■ **WORK TASK**
Give the data again in full, exactly as written below.

====== EXTRACTED DATA ======

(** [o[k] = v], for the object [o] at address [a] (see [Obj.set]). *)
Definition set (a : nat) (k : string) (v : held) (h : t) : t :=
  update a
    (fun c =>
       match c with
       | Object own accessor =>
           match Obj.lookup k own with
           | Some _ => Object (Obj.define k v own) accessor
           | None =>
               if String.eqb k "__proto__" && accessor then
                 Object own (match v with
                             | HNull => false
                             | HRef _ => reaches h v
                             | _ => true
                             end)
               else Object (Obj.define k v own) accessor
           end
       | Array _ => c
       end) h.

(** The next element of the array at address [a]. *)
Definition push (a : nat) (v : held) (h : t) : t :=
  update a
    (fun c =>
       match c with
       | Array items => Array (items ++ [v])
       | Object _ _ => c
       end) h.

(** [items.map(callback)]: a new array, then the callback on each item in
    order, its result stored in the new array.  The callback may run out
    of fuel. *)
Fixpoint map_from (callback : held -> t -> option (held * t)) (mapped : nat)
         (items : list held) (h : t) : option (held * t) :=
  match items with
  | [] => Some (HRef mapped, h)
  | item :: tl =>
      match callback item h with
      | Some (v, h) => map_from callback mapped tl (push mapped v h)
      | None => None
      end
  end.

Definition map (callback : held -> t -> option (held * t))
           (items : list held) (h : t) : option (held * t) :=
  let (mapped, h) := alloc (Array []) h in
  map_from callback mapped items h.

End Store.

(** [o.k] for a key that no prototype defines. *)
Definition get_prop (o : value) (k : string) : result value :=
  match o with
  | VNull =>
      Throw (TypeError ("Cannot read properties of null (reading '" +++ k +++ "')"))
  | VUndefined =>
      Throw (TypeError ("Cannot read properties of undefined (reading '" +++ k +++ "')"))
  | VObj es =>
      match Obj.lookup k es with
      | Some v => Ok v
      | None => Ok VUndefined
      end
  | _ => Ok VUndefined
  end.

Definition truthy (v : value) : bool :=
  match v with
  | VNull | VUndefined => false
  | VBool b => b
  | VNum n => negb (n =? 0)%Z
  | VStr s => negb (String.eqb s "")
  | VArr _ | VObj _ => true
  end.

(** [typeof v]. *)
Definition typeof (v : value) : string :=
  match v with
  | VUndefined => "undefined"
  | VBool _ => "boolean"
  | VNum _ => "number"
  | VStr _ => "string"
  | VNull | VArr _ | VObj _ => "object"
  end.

======

■ **TASK RESULT**
(** [o[k] = v], for the object [o] at address [a] (see [Obj.set]). *)
Definition set (a : nat) (k : string) (v : held) (h : t) : t :=
  update a
    (fun c =>
       match c with
       | Object own accessor =>
           match Obj.lookup k own with
           | Some _ => Object (Obj.define k v own) accessor
           | None =>
               if String.eqb k "__proto__" && accessor then
                 Object own (match v with
                             | HNull => false
                             | HRef _ => reaches h v
                             | _ => true
                             end)
               else Object (Obj.define k v own) accessor
           end
       | Array _ => c
       end) h.

(** The next element of the array at address [a]. *)
Definition push (a : nat) (v : held) (h : t) : t :=
  update a
    (fun c =>
       match c with
       | Array items => Array (items ++ [v])
       | Object _ _ => c
       end) h.

(** [items.map(callback)]: a new array, then the callback on each item in
    order, its result stored in the new array.  The callback may run out
    of fuel. *)
Fixpoint map_from (callback : held -> t -> option (held * t)) (mapped : nat)
         (items : list held) (h : t) : option (held * t) :=
  match items with
  | [] => Some (HRef mapped, h)
  | item :: tl =>
      match callback item h with
      | Some (v, h) => map_from callback mapped tl (push mapped v h)
      | None => None
      end
  end.

Definition map (callback : held -> t -> option (held * t))
           (items : list held) (h : t) : option (held * t) :=
  let (mapped, h) := alloc (Array []) h in
  map_from callback mapped items h.

End Store.

(** [o.k] for a key that no prototype defines. *)
Definition get_prop (o : value) (k : string) : result value :=
  match o with
  | VNull =>
      Throw (TypeError ("Cannot read properties of null (reading '" +++ k +++ "')"))
  | VUndefined =>
      Throw (TypeError ("Cannot read properties of undefined (reading '" +++ k +++ "')"))
  | VObj es =>
      match Obj.lookup k es with
      | Some v => Ok v
      | None => Ok VUndefined
      end
  | _ => Ok VUndefined
  end.

Definition truthy (v : value) : bool :=
  match v with
  | VNull | VUndefined => false
  | VBool b => b
  | VNum n => negb (n =? 0)%Z
  | VStr s => negb (String.eqb s "")
  | VArr _ | VObj _ => true
  end.

(** [typeof v]. *)
Definition typeof (v : value) : string :=
  match v with
  | VUndefined => "undefined"
  | VBool _ => "boolean"
  | VNum _ => "number"
  | VStr _ => "string"
  | VNull | VArr _ | VObj _ => "object"
  end.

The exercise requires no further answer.